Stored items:
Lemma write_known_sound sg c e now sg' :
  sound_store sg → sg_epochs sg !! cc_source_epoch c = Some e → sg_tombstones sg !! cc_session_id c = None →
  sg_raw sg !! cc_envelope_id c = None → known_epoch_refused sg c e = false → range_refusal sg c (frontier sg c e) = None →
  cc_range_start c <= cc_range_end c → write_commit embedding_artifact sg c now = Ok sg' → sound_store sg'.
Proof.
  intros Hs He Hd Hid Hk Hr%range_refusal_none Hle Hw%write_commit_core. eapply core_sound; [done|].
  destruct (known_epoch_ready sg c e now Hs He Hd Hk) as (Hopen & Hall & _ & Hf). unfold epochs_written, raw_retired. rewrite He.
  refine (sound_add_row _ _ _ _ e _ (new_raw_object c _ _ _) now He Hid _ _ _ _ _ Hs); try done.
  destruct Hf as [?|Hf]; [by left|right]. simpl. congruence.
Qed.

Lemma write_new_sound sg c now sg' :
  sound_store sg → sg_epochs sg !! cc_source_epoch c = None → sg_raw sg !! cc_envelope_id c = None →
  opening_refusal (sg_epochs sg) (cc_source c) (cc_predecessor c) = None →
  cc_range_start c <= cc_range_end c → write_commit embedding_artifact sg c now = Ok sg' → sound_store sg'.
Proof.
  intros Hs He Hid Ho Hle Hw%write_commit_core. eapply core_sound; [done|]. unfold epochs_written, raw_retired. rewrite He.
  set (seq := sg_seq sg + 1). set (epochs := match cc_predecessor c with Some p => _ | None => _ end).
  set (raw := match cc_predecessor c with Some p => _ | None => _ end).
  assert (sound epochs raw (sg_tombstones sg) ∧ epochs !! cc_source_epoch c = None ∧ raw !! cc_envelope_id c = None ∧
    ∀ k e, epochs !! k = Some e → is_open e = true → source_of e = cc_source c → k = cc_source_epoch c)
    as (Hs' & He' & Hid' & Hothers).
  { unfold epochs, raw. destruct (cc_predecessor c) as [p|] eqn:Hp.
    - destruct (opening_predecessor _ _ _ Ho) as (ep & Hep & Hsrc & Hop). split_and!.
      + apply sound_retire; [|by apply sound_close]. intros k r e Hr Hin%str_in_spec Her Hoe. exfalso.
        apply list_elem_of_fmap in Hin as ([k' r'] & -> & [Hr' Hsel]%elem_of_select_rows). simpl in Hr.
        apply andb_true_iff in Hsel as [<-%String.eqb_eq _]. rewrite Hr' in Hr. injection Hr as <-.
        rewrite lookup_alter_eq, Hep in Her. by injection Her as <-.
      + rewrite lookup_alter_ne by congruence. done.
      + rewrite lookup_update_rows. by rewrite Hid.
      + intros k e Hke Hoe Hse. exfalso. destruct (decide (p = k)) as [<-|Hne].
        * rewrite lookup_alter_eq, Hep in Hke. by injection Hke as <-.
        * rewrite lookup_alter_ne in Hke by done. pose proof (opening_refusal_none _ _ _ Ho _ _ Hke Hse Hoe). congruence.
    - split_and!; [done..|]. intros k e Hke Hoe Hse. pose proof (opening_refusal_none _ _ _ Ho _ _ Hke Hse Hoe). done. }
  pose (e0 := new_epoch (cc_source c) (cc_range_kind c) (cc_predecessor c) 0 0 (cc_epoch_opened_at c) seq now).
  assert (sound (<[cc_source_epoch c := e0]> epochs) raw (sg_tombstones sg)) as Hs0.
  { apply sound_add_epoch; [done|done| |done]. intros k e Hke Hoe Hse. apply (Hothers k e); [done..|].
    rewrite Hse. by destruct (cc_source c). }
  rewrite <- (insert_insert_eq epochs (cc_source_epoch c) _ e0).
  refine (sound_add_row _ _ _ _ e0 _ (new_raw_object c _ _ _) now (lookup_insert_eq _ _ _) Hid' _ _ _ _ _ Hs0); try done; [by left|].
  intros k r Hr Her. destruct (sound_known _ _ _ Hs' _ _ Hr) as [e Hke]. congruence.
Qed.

> _YOUR GOAL_
Which lines of the data hold the string "injection"? Return each of them.

> _EXERCISE RESPONSE_
        apply andb_true_iff in Hsel as [<-%String.eqb_eq _]. rewrite Hr' in Hr. injection Hr as <-.
        rewrite lookup_alter_eq, Hep in Her. by injection Her as <-.
        * rewrite lookup_alter_eq, Hep in Hke. by injection Hke as <-.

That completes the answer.